Michel Decayeux se souvient Henri Delaplace : « anecdotes »

, par Michel DECAYEUX

Narrer en quelques lignes, quelques épisodes de la vie syndicale d’Henri, n’est pas aisé, tant le personnage, le militant, le camarade, a eu une vie très active pour défendre les intérêts de la classe ouvrière mais aussi et surtout faire valoir partout et en tout lieu avec un énorme charisme, les valeurs fondamentales du syndicalisme libre et indépendant défini par la charte d’Amiens et que perpétue Force Ouvrière.

Ma première rencontre avec Henri Delaplace est fin 1966 à Creil à l’auberge des compagnons (baraque en bois et parpaings de construction d’après guerre située à l’époque derrière la rue Albert Thomas) alors que j’étais jeune syndiqué.
J’avais été prévenu par mon secrétaire de syndicat Jean Dehainault qui m’avait dit « tu verras, il est un peu bourru, il impressionne par sa voix grave et posée mais c’est un camarade qui sait être chaleureux quand il le faut et sur qui tu peux compter en cas de difficultés ».
Nous sommes entrés dans un minuscule bureau : y était assis un homme de forte stature, de grosses lunettes sur le nez, la cigarette à la main. Sa première parole fut, « je n’ai pas beaucoup de temps ! c’est pourquoi ? asseyez vous ! »

Plus d’une heure après nous étions encore en train de converser. C’était Henri, toujours pressé de prime abord, mais curieux de savoir ce que les autres pensaient de la situation du moment.
J’ai retenu de cette première rencontre quelques phrases et conseils qui m’ont marqué l’esprit et que j’ai mis quelquefois en application, au cours de ma vie de militant.
Il m’a dit ce jour-là  : « tu veux défendre tes camarades OK très bien. Alors pour te faire respecter par ton patron quand tu iras revendiquer, tu dois être irréprochable sur le plan certes syndical mais aussi et surtout sur le plan professionnel. »
« Lorsque tu portes les revendications, que tu négocies, si ton tôlier te ’fout’ dehors par la porte, surtout tu reviens à la charge par la fenêtre, il ne faut jamais abdiquer si tu es dans ton bon droit, c’est toujours ce que j’ai fait chez Francolor. Et les directeurs m’ont toujours respectés mais aussi les "staliniens". Avec ces derniers si tu veux qu’ils te respectent pas de cadeau, y compris si besoin en faisant le coup de poing, crois-moi, après ils te respectent et je te dis cela en connaissance de cause ! »

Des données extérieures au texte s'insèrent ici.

Lemma round_multiple (x : Q) (m k : Z) :
  x == inject_Z m * pow2 k -> (-1074 <= k)%Z -> (k + 53 <= 1024)%Z ->
  Qabs x < pow2 (k + 53) ->
  round x = Finite x.
Proof.
  intros Hx Hk Hk' Hlt. pose proof (nearest_multiple x m k Hx Hk Hlt) as Hn.
  unfold round.
  assert (H1 : Qle_bool (pow2 1024) (Qabs (nearest x)) = false).
  { destruct (Qle_bool _ _) eqn:E; [| reflexivity]. apply Qle_bool_iff in E.
    rewrite Hn in E. pose proof (pow2_le (k + 53) 1024 Hk'). lra. }
  rewrite H1. apply Qeq_bool_iff in Hn. now rewrite Hn.
Qed.

(** An integer below [2^53] is a float. *)
Lemma round_integer (x : Q) (n : Z) :
  x == inject_Z n -> (Z.abs n < 2 ^ 53)%Z -> round x = Finite x.
Proof.
  intros Hx Hn. apply (round_multiple x n 0); try lia.
  - rewrite Hx. unfold pow2. rewrite Qpower_0_r. ring.
  - rewrite Hx. rewrite pow2_inject by lia.
    change (Qabs (inject_Z n)) with (inject_Z (Z.abs n)).
    rewrite <- Zlt_Qlt. exact Hn.
Qed.

(** What a float is made of. *)
Lemma representable_multiple (d : Q) :
  representable d ->
  Qabs d < pow2 1024 /\ nearest d == d.
Proof.
  unfold representable, round. intros H.
  destruct (Qle_bool (pow2 1024) (Qabs (nearest d))) eqn:E1; [discriminate H |].
  assert (Hn : nearest d == d).
  { destruct (Qeq_bool (nearest d) d) eqn:E2; [now apply Qeq_bool_iff |].
    injection H as H. rewrite H. reflexivity. }
  split; [| assumption].
  apply Qnot_le_lt. intros Hle. rewrite <- Hn in Hle. apply Qle_bool_iff in Hle. congruence.
Qed.

(** A float below [2^53] is a multiple of a power of two that is at most
    1, with less than 53 bits. *)
Lemma representable_small (d : Q) :
  representable d -> Qabs d < pow2 53 ->
  exists m k, (-1074 <= k <= 0)%Z /\ d == inject_Z m * pow2 k /\ Qabs d < pow2 (k + 53).
Proof.
  intros Hr Hlt. destruct (representable_multiple d Hr) as [_ Hn].
  destruct (Qeq_dec d 0) as [H0 | H0].
  - exists 0%Z, 0%Z. split; [lia |]. split.
    + rewrite H0. change (inject_Z 0) with 0. ring.
    + rewrite (Qabs_wd _ _ H0). reflexivity.
  - pose proof (Qabs_pos_nonzero d H0) as Hpos.
    destruct (ilog2_spec _ Hpos) as [Hlo Hhi].
    assert (Hl : (ilog2 (Qabs d) < 53)%Z) by (apply pow2_lt_inv; lra).
    exists (rint (d / pow2 (ulp_exp d))), (ulp_exp d).
    split; [unfold ulp_exp; lia |]. split; [now symmetry |].
    eapply Qlt_le_trans; [exact Hhi |]. apply pow2_le. unfold ulp_exp. lia.
Qed.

Ces fameux "staliniens" qu’il dénommait aussi les "cosaques" étaient les militants de la CGT dont quasiment tous étaient aussi des militants du PC, tout au moins adhérents à cette époque. C’était chez lui viscéral, ce combat permanent qu’il menait contre tout ce qui représentait la doctrine, les faits et gestes du communiste, du stalinisme, mais aussi du trotskisme. Je me souviens particulièrement du congrès de l’UD de l’Oise de 1969 qui s’est tenu dans la grande salle aux boiseries du 1er étage de la ville de Clermont. [1]

Ce congrès se tenait après les événements de 1968 en France mais aussi après l’invasion en août de la Tchécoslovaquie par l’armée rouge (URSS) et l’immolation en janvier 1969 sur la place Venceslas à Prague d’un jeune étudiant, Jan Palach qui avait soif de liberté et se battait lui aussi contre l’oppression de la dictature communiste.

Jeune militant j’étais intervenu à la tribune face à cet événement pour faire part de ma réprobation face à un tel carcan. Et là quand je quittais le pupitre de la tribune, Delaplace s’est levé et m’a pris dans ses bras (ce qui n’était pas du tout son style, c’était son côté chaleureux voir paternaliste), en lançant à la salle, « il nous en faut de plus en plus dans la maison ». Pour un jeune militant qui venait de faire sa première intervention à une tribune lors d’un congrès, un tel geste vous marque.

En évoquant son aversion très forte à l’égard de ce qui représentait, à ses yeux « le communiste », je me souviens, lors de la prise de possession des locaux de l’actuelle bourse du travail en 1974 (et dont Henri Delaplace a été le principal artisan de sa construction) d’une empoignade physique mémorable d’Henri Delaplace avec le secrétaire de l’UD CGT de l’époque. La raison de cette gymnastique physique était que la CGT voulait que FO ne dispose que d’une partie du deuxième étage et non de la totalité..
Le coup de force d’Henri (qui était accompagné de 2 ou 3 camarades tout de même) a payé, puisque FO a eu tout le 2ème étage de la bourse du travail rue Fernand Pelloutier.
Du charisme Henri DELAPLACE en avait à revendre. En 1971-72 lorsque la Fédération de la chimie connue ses vicissitudes du fait d’un renégat qui voulut entraîner la dite fédération vers « un syndicalisme autogestionnaire d’accompagnement politique », il fut, à la demande d’André Bergeron l’un de ceux qui ont relevé le défi : arrêter l’hémorragie de transfuge de syndicats et relancer la fédération de la chimie en acceptant au congrès du 11 et 12 février 1972 d’être à nouveau le secrétaire général de la fédéchimie tout en restant secrétaire de l’UD et ce jusqu’à fin 1973 (congrès de Chamerolles).
Au cours de cette période il en a fait des kilomètres, des heures de train pour sillonner l’hexagone, des nuits blanches pour assurer tous ses mandats même si au niveau de l’UD il était bien épaulé par Ginette Schutz (secrétaire administrative) et Robert Santune secrétaire général adjoint à mi temps.
Je n’étais pas surpris de cette énergie pour faire vivre FO et faire valoir les positions de l’organisation. Quelques années auparavant (en 1968, au moment des événements), j’avais pu constater ce phénomène ; la 4L beige de l’UD avec Henri au pilotage « volait de piquet de grève en piquet de grève » de jour comme de nuit, 7 jours sur 7.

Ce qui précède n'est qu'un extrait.